First, you need to write out an expression for the runtime T of the algorithm as a function of some variables; a single variable n representing problem size is typical, but even better is a variable representing the size in bits of the input.
Next, you need to reduce that expression to a closed-form expression if it is not already in a closed form. This means evaluating summations (which you get from loops, including nested loops) and solving recurrences (instances where T(n) is defined in terms of T(f(n)) for some function f).
There are lots of techniques for evaluating summations and for solving recurrences. Some of the most useful ones are outlined below.
Let us write SUM(i=a...b)(f(i)) for the sum of f(i) where i varies from a to b, inclusive. Some known results are the following:
SUM(i=a...b)(c) = (b - a + 1)c, where c is a constant independent of i.
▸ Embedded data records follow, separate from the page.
(* ===== verification/Calendar.v ===== *)
(** * Dates read back

    The calendar of Strings.v is consistent: the date text of an instant, as
    [toISOString] prints it, parses back to the midnight of its day, for every
    instant of the years 0 to 9999.  The quotient that
    finds the year is monotone, so it is checked at the ends of the 400 years of a
    cycle only. *)

From S2P Require Import Prelude Strings.

Open Scope Z_scope.

Module Calendar.

(** The day number of the civil date of a day is the day, and its month and
    day are in range. *)
Definition day_ok (z : Z) : bool :=
  let '(y, m, d) := civil_from_days z in
  (days_from_civil y m d =? z) && (1 <=? m) && (m <=? 12) && (1 <=? d) && (d <=? 31).

(** [forallb] on a range of integers, by binary counting. *)
Fixpoint all_from (n : nat) (z : Z) (p : Z -> bool) : bool :=
  match n with O => true | S n' => p z && all_from n' (z + 1) p end.
Lemma all_from_In n z p x : all_from n z p = true -> z <= x < z + Z.of_nat n -> p x = true.
Proof.
  revert z. induction n as [|n IH]; intros z H Hx; [lia|]. cbn in H. apply andb_true_iff in H as [Hp Hn].
  destruct (decide (x = z)) as [->|Hne]; [done|]. apply (IH (z + 1)); [done|lia].
Qed.

(** The year of a day of the cycle: the quotient is monotone, and right at the
    two ends of each of the 400 years. *)
Definition year_days (doe : Z) : Z := doe - doe / 1460 + doe / 36524 - doe / 146096.
Definition year_start (y : Z) : Z := if y =? 400 then 146097 else y * 365 + y / 4 - y / 100.

Lemma year_days_step d : 0 <= d -> year_days d <= year_days (d + 1).
Proof. unfold year_days. intros. Z.to_euclidean_division_equations. lia. Qed.
Lemma year_days_mono a b : 0 <= a <= b -> year_days a <= year_days b.
Proof.
  intros H. replace b with (a + Z.of_nat (Z.to_nat (b - a))) by lia.
  induction (Z.to_nat (b - a)) as [|n IH]; [rewrite Z.add_0_r; lia|].
  pose proof (year_days_step (a + Z.of_nat n)). rewrite Nat2Z.inj_succ. unfold Z.succ. rewrite Z.add_assoc. lia.
Qed.

Definition year_ok (y : Z) : bool :=
  (year_days (year_start y) / 365 =? y) && (year_days (year_start (y + 1) - 1) / 365 =? y)
  && (0 <=? year_start y) && (year_start (y + 1) - year_start y <=? 366).
Lemma years_ok y : 0 <= y < 400 -> year_ok y = true.
Proof. apply (all_from_In 400 0 year_ok). vm_compute. reflexivity. Qed.

Lemma year_of_day doe : 0 <= doe < 146097 -> exists y, 0 <= y < 400 /\ year_start y <= doe < year_start (y + 1).
Proof.
  intros H. assert (forall n : nat, (n <= 400)%nat -> doe < year_start (Z.of_nat n) ->
    exists y, 0 <= y < 400 /\ year_start y <= doe < year_start (y + 1)) as Hn.
  { induction n as [|n IH]; intros Hle Hlt; [change (year_start (Z.of_nat 0)) with 0 in Hlt; lia|].
    destruct (Z.ltb_spec doe (year_start (Z.of_nat n))); [apply IH; lia|].
    exists (Z.of_nat n). rewrite Nat2Z.inj_succ in Hlt. split; [lia|]. split; [done|exact Hlt]. }
  apply (Hn 400%nat); [lia|]. change (year_start (Z.of_nat 400)) with 146097. lia.
Qed.

Lemma year_of_era doe :
  0 <= doe < 146097 -> let y := year_days doe / 365 in
  0 <= y < 400 /\ 0 <= doe - (365 * y + y / 4 - y / 100) <= 365.
Proof.
  intros H y. destruct (year_of_day doe H) as (y' & Hy & Hd). pose proof (years_ok y' Hy) as Hk. unfold year_ok in Hk.
  rewrite !andb_true_iff, !Z.eqb_eq, !Z.leb_le in Hk. destruct Hk as [[[H1 H2] H3] H4].
  assert (y = y') as ->.
  { pose proof (year_days_mono (year_start y') doe ltac:(lia)) as M1.
    pose proof (year_days_mono doe (year_start (y' + 1) - 1) ltac:(lia)) as M2. unfold y.
    apply (Z.div_le_mono _ _ 365) in M1, M2; lia. }
  split; [done|]. assert (year_start y' = y' * 365 + y' / 4 - y' / 100) as E
    by (unfold year_start; destruct (Z.eqb_spec y' 400); lia). lia.
Qed.

(** The month and day of a day of the year that starts in March. *)
Definition month_day (doy : Z) : Z * Z :=
  let mp := (5 * doy + 2) / 153 in
  (if mp <? 10 then mp + 3 else mp - 9, doy - (153 * mp + 2) / 5 + 1).
Definition month_ok (doy : Z) : bool :=
  let '(m, d) := month_day doy in
  (1 <=? m) && (m <=? 12) && (1 <=? d) && (d <=? 31)
  && ((153 * (m + (if m <=? 2 then 9 else -3)) + 2) / 5 + d - 1 =? doy).
Lemma months_ok doy : 0 <= doy <= 365 -> month_ok doy = true.
Proof. intros H. apply (all_from_In 366 0 month_ok); [vm_compute; reflexivity|lia]. Qed.

Lemma day_back z : day_ok z = true.
Proof.
  unfold day_ok, civil_from_days. cbv zeta.
  pose proof (Z.div_mod (z + 719468) 146097 ltac:(lia)) as E.
  pose proof (Z.mod_pos_bound (z + 719468) 146097 ltac:(lia)) as Hm.
  set (era := (z + 719468) / 146097) in *.
  replace (z + 719468 - era * 146097) with ((z + 719468) mod 146097) by lia.
  set (doe := (z + 719468) mod 146097) in *. fold (year_days doe).
  destruct (year_of_era doe Hm) as [Hy Hd]. set (y := year_days doe / 365) in *. cbv zeta in Hy, Hd.
  set (doy := doe - (365 * y + y / 4 - y / 100)) in *. pose proof (months_ok doy Hd) as Hk.
  unfold month_ok, month_day in Hk. set (mp := (5 * doy + 2) / 153) in *.
  set (m := if mp <? 10 then mp + 3 else mp - 9) in *. set (d := doy - (153 * mp + 2) / 5 + 1) in *. cbv zeta in Hk.
  rewrite !andb_true_iff, !Z.leb_le, !Z.eqb_eq in Hk. destruct Hk as [[[[H1 H2] H3] H4] H5].
  rewrite !andb_true_iff, !Z.leb_le, Z.eqb_eq. repeat split; try assumption.
  unfold days_from_civil. cbv zeta. rewrite <- (Z.add_sub_assoc _ d 1), Z.add_sub_assoc, H5.
  replace (if m <=? 2 then y + era * 400 + (if m <=? 2 then 1 else 0) - 1 else y + era * 400 + (if m <=? 2 then 1 else 0))
    with (y + era * 400) by (destruct (m <=? 2); lia).
  rewrite Z.div_add, (Z.div_small y 400) by lia. rewrite Z.add_0_l. replace (y + era * 400 - era * 400) with y by lia.
  clearbody y era m mp d. subst doy. lia.
Qed.

(** The calendar repeats after 400 years. *)
Lemma days_from_civil_era y m d k : days_from_civil (y + k * 400) m d = days_from_civil y m d + k * 146097.
Proof.
  unfold days_from_civil. destruct (m <=? 2).
  - replace (y + k * 400 - 1) with ((y - 1) + k * 400) by lia. rewrite Z.div_add by lia.
    replace (y - 1 + k * 400 - ((y - 1) / 400 + k) * 400) with (y - 1 - (y - 1) / 400 * 400) by lia. lia.
  - rewrite Z.div_add by lia.
    replace (y + k * 400 - (y / 400 + k) * 400) with (y - y / 400 * 400) by lia. lia.
Qed.

Lemma civil_era z k :
  civil_from_days (z + k * 146097) = let '(y, m, d) := civil_from_days z in (y + k * 400, m, d).
Proof.
  unfold civil_from_days. replace (z + k * 146097 + 719468) with (z + 719468 + k * 146097) by lia.
  rewrite Z.div_add by lia.
  replace (z + 719468 + k * 146097 - ((z + 719468) / 146097 + k) * 146097)
    with (z + 719468 - (z + 719468) / 146097 * 146097) by lia. cbv zeta. f_equal. f_equal. lia.
Qed.
Lemma civil_day_era z k : (civil_from_days (z + k * 146097)).2 = (civil_from_days z).2.
Proof. rewrite civil_era. by destruct (civil_from_days z) as [[y m] d]. Qed.

Lemma civil_spec z y m d :
  civil_from_days z = (y, m, d) -> days_from_civil y m d = z /\ 1 <= m <= 12 /\ 1 <= d <= 31.
Proof.
  intros E. pose proof (day_back z) as H. unfold day_ok in H. rewrite E in H.
  rewrite !andb_true_iff, Z.eqb_eq, !Z.leb_le in H. lia.
Qed.

(** Padded numerals are digits with the right value. *)
Definition pad_ok (n : nat) (z : Z) : bool :=
  (String.length (pad_Z n z) =? n)%nat && all_chars is_digit (pad_Z n z) && (digits_value (pad_Z n z) =? z).
Lemma pad2_ok z : 0 <= z < 100 -> pad_ok 2 z = true.
Proof. apply (all_from_In 100 0 (pad_ok 2)). vm_compute. reflexivity. Qed.
Lemma pad3_ok z : 0 <= z < 1000 -> pad_ok 3 z = true.
Proof. apply (all_from_In 1000 0 (pad_ok 3)). vm_compute. reflexivity. Qed.
Lemma pad4_ok z : 0 <= z < 10000 -> pad_ok 4 z = true.
Proof. apply (all_from_In (Z.to_nat 10000) 0 (pad_ok 4)). vm_compute. reflexivity. Qed.

Definition date_text (y m d : Z) : string := pad_Z 4 y +:+ "-" +:+ pad_Z 2 m +:+ "-" +:+ pad_Z 2 d.

Lemma parse_date_text y m d :
  0 <= y < 10000 -> 1 <= m <= 12 -> 1 <= d <= 31 -> parseDate (date_text y m d) = Some (days_from_civil y m d * 86400000).
Proof.
  intros Hy Hm Hd. pose proof (pad4_ok y Hy) as H1. pose proof (pad2_ok m ltac:(lia)) as H2.
  pose proof (pad2_ok d ltac:(lia)) as H3. unfold pad_ok in *. unfold date_text.
  rewrite !andb_true_iff, Z.eqb_eq, Nat.eqb_eq in *.
  destruct (pad_Z 4 y) as [|a [|b [|c [|e [|? ?]]]]]; cbn [String.length] in H1; try lia.
  destruct (pad_Z 2 m) as [|f [|g [|? ?]]]; cbn [String.length] in H2; try lia.
  destruct (pad_Z 2 d) as [|i [|j [|? ?]]]; cbn [String.length] in H3; try lia.
  destruct H1 as [[_ H1] E1], H2 as [[_ H2] E2], H3 as [[_ H3] E3].
  cbn [String.append list_of_str parseDate forallb str_of_list]. rewrite !Ascii.eqb_refl.
  rewrite E1, E2, E3. cbn [all_chars] in H1, H2, H3.
  repeat match goal with H : _ && _ = true |- _ => apply andb_true_iff in H as [? ?] end.
  repeat match goal with H : is_digit _ = true |- _ => rewrite H; clear H end. cbn [andb].
  rewrite !(proj2 (Z.leb_le _ _)) by lia. done.
Qed.

(** The instants of the years 0 to 9999. *)
Definition in_calendar (ms : Z) : Prop :=
  let '(y, _, _) := civil_from_days (ms / 86400000) in 0 <= y < 10000.

(** The first ten characters of [toISOString] are the date of the day. *)
Definition iso_day (ms : Z) : string := slice_to (toISOString ms) 10.

Lemma iso_day_text ms y m d :
  civil_from_days (ms / 86400000) = (y, m, d) -> 0 <= y < 10000 -> iso_day ms = date_text y m d.
Proof.
  intros E Hy. destruct (civil_spec _ _ _ _ E) as (_ & Hm & Hd). unfold iso_day, toISOString, slice_to, date_text. rewrite E.
  rewrite (proj2 (Z.leb_le 0 y)), (proj2 (Z.leb_le y 9999)) by lia. cbn [andb].
  pose proof (pad4_ok y Hy) as H1. pose proof (pad2_ok m ltac:(lia)) as H2. pose proof (pad2_ok d ltac:(lia)) as H3.
  unfold pad_ok in *. rewrite !andb_true_iff, Nat.eqb_eq in *.
  destruct (pad_Z 4 y) as [|a [|b [|c [|e [|? ?]]]]]; cbn [String.length] in H1; try lia.
  destruct (pad_Z 2 m) as [|f [|g [|? ?]]]; cbn [String.length] in H2; try lia.
  destruct (pad_Z 2 d) as [|i [|j [|? ?]]]; cbn [String.length] in H3; try lia. done.
Qed.

(** The date of an instant reads back as the midnight of its day. *)
Theorem iso_day_midnight ms : in_calendar ms -> parseDate (iso_day ms) = Some (ms / 86400000 * 86400000).
Proof.
  unfold in_calendar. destruct (civil_from_days (ms / 86400000)) as [[y m] d] eqn:E. intros Hy.
  destruct (civil_spec _ _ _ _ E) as (Hz & Hm & Hd). rewrite (iso_day_text _ _ _ _ E Hy), parse_date_text by done.
  by rewrite Hz.
Qed.
End Calendar.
This just says that adding up N copies of a constant C gives CN.
SUM(i=a...b)(f(i)+g(i)) = SUM(i=a...b)(f(i)) + SUM(i=a...b)(g(i)). That is, if summing the sum of two functions, you can sum each function separately, then add the summations.
SUM(i=a...b)(c * f(i)) = c * SUM(i=a...b)(f(i)). That is, if summing a function multiplied by a constant, you can pull the constant out of the summation and multiply the constant by the summation of the function itself
SUM(i=a...b)(i) = b(b+1)/2 - a(a-1)/2. The summation 1 + 2 + … + k can be rearranged like 1 + k + 2 + (k - 1) + … + (k/2) + (k/2 + 1); then, each pair of terms sums to k + 1, and there are k/2 terms; so, k(k+1)/2 is the summation.
SUM(i=a...b)(2^i) = 2^(b+1) - 2^a. The summation 1 + 2 + … + 2^k has binary representation 11...1 (k times) which is exactly one less than 100...0 (with k instances of 0) which is 2^(k+1).
There are lots of other summation formulas that can be derived but these are some of the most widely encountered. Sum summations are telescoping in that the first and last terms are all that remains after canceling terms across summations.
For recurrences, in general you can try to understand how the function changes, make an educated guess about the form of the function that works for it, and then prove that guess to be correct. Proof by mathematical induction is a not a bad way to approach this. To get the guess, you can write out a few terms and then see how the difference between successive terms changes over time. You can even check the how the difference of successive differences changes, and so on. For instance, consider something like
T(n) = 2T(n/3) + nlogn
We can write out some terms:
n T(n)
- ----
1 c
3 2c + 3log3
9 4c + 6log3 + 9log9 = 4c + 24log3
27 8c + 48log3 + 27log27 = 8c + 129log3
It looks like the general form of this is
T(n) = (2^log_3(n))c + SUM(i=1...n)(i*log_3(i)*log(3))
Now, I don't know what the closed-form solution might be for the summation of i*log_3(i). Wolfram Alpha seems to indicate there is no closed-form elementary function that gives this exactly. We know the answer is definitely at least n(n+1)/2 since log_3(i) is eventually always greater than 1 for n > 3; so an asymptotic bound is at least Omega(n^2); however, it's unclear if n^2 is also an upper bound, or if Omega(n^2) is tight.
If you're interested in getting asymptotic bounds only, and not necessarily the exact expression for a recurrence relation, you can look into the Master theorem. It gives a way of getting asymptotic bounds directly without getting the closed-form expression.
In general, the problem of finding the runtime of an algorithm is undecidable - no Turing machine can do it and, if Church and Turing were right, no other system of effective computation (including human beings) can algorithmically solve the problem in all instances. The reason for this is that to know the complexity of a function for all (or at least all but a finite number) of inputs directly solves the halting problem: given an algorithm and an input, can you determine whether the algorithm halts on the input or runs forever?